芸術 / 障害の社会モデル / 自己覚知

#報告要旨

 報告者は、「芸術とは社会変革である」という芸術概念を持つ芸術家として、また知的障害者の伯母を持つ一人の人間として、①障害のある人の芸術活動支援のあり方について研究する研究者として活動と、②障害者を差別する心へ揺さぶりをかけるための芸術作品を制作するアーティストとしての活動の2つの方向性において研究を続けている。
 本報告では、後者の活動に焦点を絞り、報告者が制作・発表した障害者に無関心な人・差別的な人の偏見する心を自己覚知に導くための社会的効能を持つ芸術作品を取り上げ、この芸術の具体的な研究成果や今後の課題などを報告する。(1)

 2008年6月、グラスゴー市(英国)の芸術複合施設Tramwayにて発表したサウンドインスタレーション作品『Delayed Echolalia』は、障害児・者の遅延性エコラリアに遭遇した健常者の反応から「倫理主義的差別(三村,2010,p126)(2)」を抽出した作品である。
 エコラリアとは、反響言語やオウム返しと訳され、他者の話した言葉の意味を伴わない反復としてその病理性が注目を集めてきた(日本発達心理学会,2010)。

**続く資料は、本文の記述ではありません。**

(** * Dependency probe for PDF export

    Shallow embedding of [ReportEngine/utils/dependency_check.py]: the
    platform-specific instruction text, the Pango probe
    [check_pango_available], the logging wrapper [log_dependency_status]
    and the command-line entry point.

    Python [str] values are kept as [string], holding the UTF-8 encoding
    of the text.  The only substring tests of the module look for ASCII
    fragments, and an ASCII byte never occurs inside a multi-byte UTF-8
    sequence, so a test on the encoding answers as the test on code points
    does. *)

From Stdlib Require Import Bool Ascii String List PeanoNat ZArith.
Import ListNotations.
Local Open Scope string_scope.

(** ** Text *)

Module PyStr.

(** The one-character string ["\n"]. *)
Definition LF : string := String (ascii_of_nat 10) EmptyString.

(** [needle in hay]: does [needle] occur in [hay] as a contiguous
    substring? *)
Fixpoint contains (needle hay : string) : bool :=
  match hay with
  | EmptyString => prefix needle EmptyString
  | String _ rest => prefix needle hay || contains needle rest
  end.

(** The specification [contains] decides. *)
Definition Substring (needle hay : string) : Prop :=
  exists before after, hay = before ++ needle ++ after.

(** Number of line feeds of a text: a text of [n + 1] lines has [n]. *)
Fixpoint line_breaks (s : string) : nat :=
  match s with
  | EmptyString => 0
  | String c rest =>
      (if Ascii.eqb c (ascii_of_nat 10) then 1 else 0) + line_breaks rest
  end.

(** A text is a single line when it holds no line feed. *)
Definition one_line (s : string) : bool := Nat.eqb (line_breaks s) 0.

(** [str.lower] restricted to ASCII letters: every byte from [A] to [Z]
    is moved to its lower-case letter and every other byte is kept.  On
    ASCII text this is what [str.lower] computes. *)
Definition ascii_lower_char (c : ascii) : ascii :=
  let n := nat_of_ascii c in
  if ((65 <=? n) && (n <=? 90))%nat then ascii_of_nat (n + 32) else c.

Fixpoint ascii_lower (s : string) : string :=
  match s with
  | EmptyString => EmptyString
  | String c rest => String (ascii_lower_char c) (ascii_lower rest)
  end.

End PyStr.
Import PyStr.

エコラリアは、即時性と遅延性の2種類に分けられ、本作品の参考になった遅延性エコラリアは、モデル提示後長時間を経過して表出される言語行動を指す。
 Tramway内に設置された4つのトランペットスピーカーから、報告者が実際に遭遇した遅延性エコラリアを定期的に流し、それぞれのスピーカーの近くに「いつ」、「どこ」で、「誰」による発語であるかをテキストにより提示する展示形態をとった。多くの鑑賞者は、エコラリアを耳にすると、そのフレーズが持つ独特の語調やその場の環境との不一致に大きな笑い声をあげたが、声の主を知った途端、笑った口を押え神妙な面持ちへと変化した。
 障害児・者の発語に対し「笑ってはいけない」という暗黙の倫理は、一体何処から来るのだろうか。スピーカーから聴こえてきたフレーズを純粋に楽しんでいた「笑い」と、そのフレーズが障害者による発語だと知った後の「倫理的沈黙(三村,2010,p126)」の相違を体験した鑑賞者には、「何故笑ってはいけないと思ったのか」という問いが生まれる。本作品は、これらの反応により偏見する心を自己覚知へと導く狙いがある。

 2015年11月、横浜市の芸術複合施設BankART Studio NYKにて発表した映像作品『健康規範眼鏡あります。』(25分) (3)は、障害を治すことを強制される視覚障害者の青年を通し、障害とは何か・健常とは何か、また、障害者とは誰か・健常者とは誰を指すのかを問いかけ、今日の健康至上主義や優生思想による障害を否定的に捉えた「障害の医学モデル」へ一石を投じる作品である。
 科学技術や医学の進歩の恩恵による行き過ぎた健康至上主義は、障害者に対する健康規範の押し付けや障害者と呼ばれることへの恐怖を植え付ける。大きな社会の流れや多数派の価値観にいとも簡単に洗脳される人間は、社会が決定した「境界線」からはみ出した人々に、障害者という属性を着せることで、健常者としての自分に優越感を覚える。本作品は、障害者問題だけに留まらず人類全体の問題を考える上で根源的な課題を示す役割がある。

 尚、本研究は、芸術作品表現とその社会的効能に対する研究であり、その内容も具体的な人物が特定されるようなモデルに協力を要請していない。また、鑑賞者の匿名性も確保しているため、本発表における研究倫理への配慮の必要性は極めて低いと考えられる。

【註】
(1) 本報告と要旨は、報告者の博士学位論文「障害者問題を社会へ広く位置付ける芸術――障害の社会モデルの実践として」(平成27年度東京工芸大学大学院芸術学研究科メディアアート専攻)における「第5章 障害者問題を社会へ広く位置付ける芸術表現」内の「5.1.3 障害とは何か・健常とは何か」、「5.2 芸術は何を揺さぶるべきか――『自己覚知政策』」を再構成した内容である。
(2) 三村は、自らの体験に基づき、吃音者がどもる際に起きる差別してはならないという倫理からの張りつめた「倫理的沈黙」は、「吃ることはいけないことだ」という意識を「吃音者」に植え付ける「倫理主義的差別」だとした(三村,2010,p.126)。これは「吃音者」のみが対象となる差別ではなく、障害者の言動に注視してはならないという暗黙の倫理が、健常者の間に存在していると考えられる。
(3) 本作品については、既にWEB上にて公開している。
https://vimeo.com/147306515
 当日、視覚に特性のある者へ内容の説明をすることを合理的配慮とする。